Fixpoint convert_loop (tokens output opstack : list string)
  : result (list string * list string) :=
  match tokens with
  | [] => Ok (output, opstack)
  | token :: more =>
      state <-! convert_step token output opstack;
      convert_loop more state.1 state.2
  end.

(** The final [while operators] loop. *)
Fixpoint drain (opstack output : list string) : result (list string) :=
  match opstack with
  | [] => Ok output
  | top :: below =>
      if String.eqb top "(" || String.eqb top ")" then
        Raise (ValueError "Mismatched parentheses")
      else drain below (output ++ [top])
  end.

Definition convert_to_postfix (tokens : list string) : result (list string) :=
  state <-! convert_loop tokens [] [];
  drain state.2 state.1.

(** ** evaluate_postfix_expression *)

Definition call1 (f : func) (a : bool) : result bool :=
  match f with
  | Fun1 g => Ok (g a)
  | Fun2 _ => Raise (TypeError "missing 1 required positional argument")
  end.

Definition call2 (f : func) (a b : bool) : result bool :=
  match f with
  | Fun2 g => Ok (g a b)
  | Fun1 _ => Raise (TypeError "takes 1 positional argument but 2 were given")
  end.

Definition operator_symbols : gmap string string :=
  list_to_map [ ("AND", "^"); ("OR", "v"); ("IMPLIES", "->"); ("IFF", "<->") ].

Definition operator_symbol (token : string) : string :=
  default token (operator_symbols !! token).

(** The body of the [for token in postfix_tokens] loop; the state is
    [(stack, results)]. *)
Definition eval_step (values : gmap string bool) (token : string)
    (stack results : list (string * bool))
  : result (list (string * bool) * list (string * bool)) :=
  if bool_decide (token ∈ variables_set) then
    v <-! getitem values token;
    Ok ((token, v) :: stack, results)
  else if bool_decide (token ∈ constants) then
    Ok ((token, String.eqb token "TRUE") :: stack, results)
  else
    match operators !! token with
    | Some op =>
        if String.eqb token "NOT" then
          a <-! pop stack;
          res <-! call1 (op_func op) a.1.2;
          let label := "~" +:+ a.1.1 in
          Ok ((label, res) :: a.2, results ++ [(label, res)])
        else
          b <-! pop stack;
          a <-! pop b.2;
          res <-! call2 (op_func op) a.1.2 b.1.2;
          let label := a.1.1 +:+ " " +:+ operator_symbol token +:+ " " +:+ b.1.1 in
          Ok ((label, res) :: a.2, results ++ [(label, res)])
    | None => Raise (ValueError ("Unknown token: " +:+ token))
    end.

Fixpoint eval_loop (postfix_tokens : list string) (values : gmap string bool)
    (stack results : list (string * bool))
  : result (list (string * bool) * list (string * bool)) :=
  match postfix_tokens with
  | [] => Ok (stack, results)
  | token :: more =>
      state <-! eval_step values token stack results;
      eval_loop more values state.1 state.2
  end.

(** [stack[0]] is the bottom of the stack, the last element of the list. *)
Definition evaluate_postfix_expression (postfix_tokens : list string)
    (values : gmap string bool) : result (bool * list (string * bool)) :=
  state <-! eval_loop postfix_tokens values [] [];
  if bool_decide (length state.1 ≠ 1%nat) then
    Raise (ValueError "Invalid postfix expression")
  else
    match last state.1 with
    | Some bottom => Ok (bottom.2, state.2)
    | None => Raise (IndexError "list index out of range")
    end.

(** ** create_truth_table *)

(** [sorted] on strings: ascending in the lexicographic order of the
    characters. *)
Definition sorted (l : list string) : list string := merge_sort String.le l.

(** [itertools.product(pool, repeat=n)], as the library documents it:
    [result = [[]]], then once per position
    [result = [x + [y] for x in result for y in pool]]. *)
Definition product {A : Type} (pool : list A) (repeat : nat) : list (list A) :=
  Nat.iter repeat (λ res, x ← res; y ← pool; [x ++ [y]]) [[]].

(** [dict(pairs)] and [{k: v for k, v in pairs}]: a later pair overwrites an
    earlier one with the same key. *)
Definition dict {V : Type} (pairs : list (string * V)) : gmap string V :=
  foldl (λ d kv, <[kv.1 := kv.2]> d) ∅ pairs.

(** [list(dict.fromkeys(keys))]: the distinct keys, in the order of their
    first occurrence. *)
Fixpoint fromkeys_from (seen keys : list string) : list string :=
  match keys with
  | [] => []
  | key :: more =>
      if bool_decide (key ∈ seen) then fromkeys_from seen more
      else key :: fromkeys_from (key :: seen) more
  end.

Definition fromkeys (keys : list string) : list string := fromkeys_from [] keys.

* * * *

__AIM OF THE EXERCISE__:
I need every line from the material that contains the word "bottom".

__REPLY TO THE TASK__:
(** [stack[0]] is the bottom of the stack, the last element of the list. *)
    | Some bottom => Ok (bottom.2, state.2)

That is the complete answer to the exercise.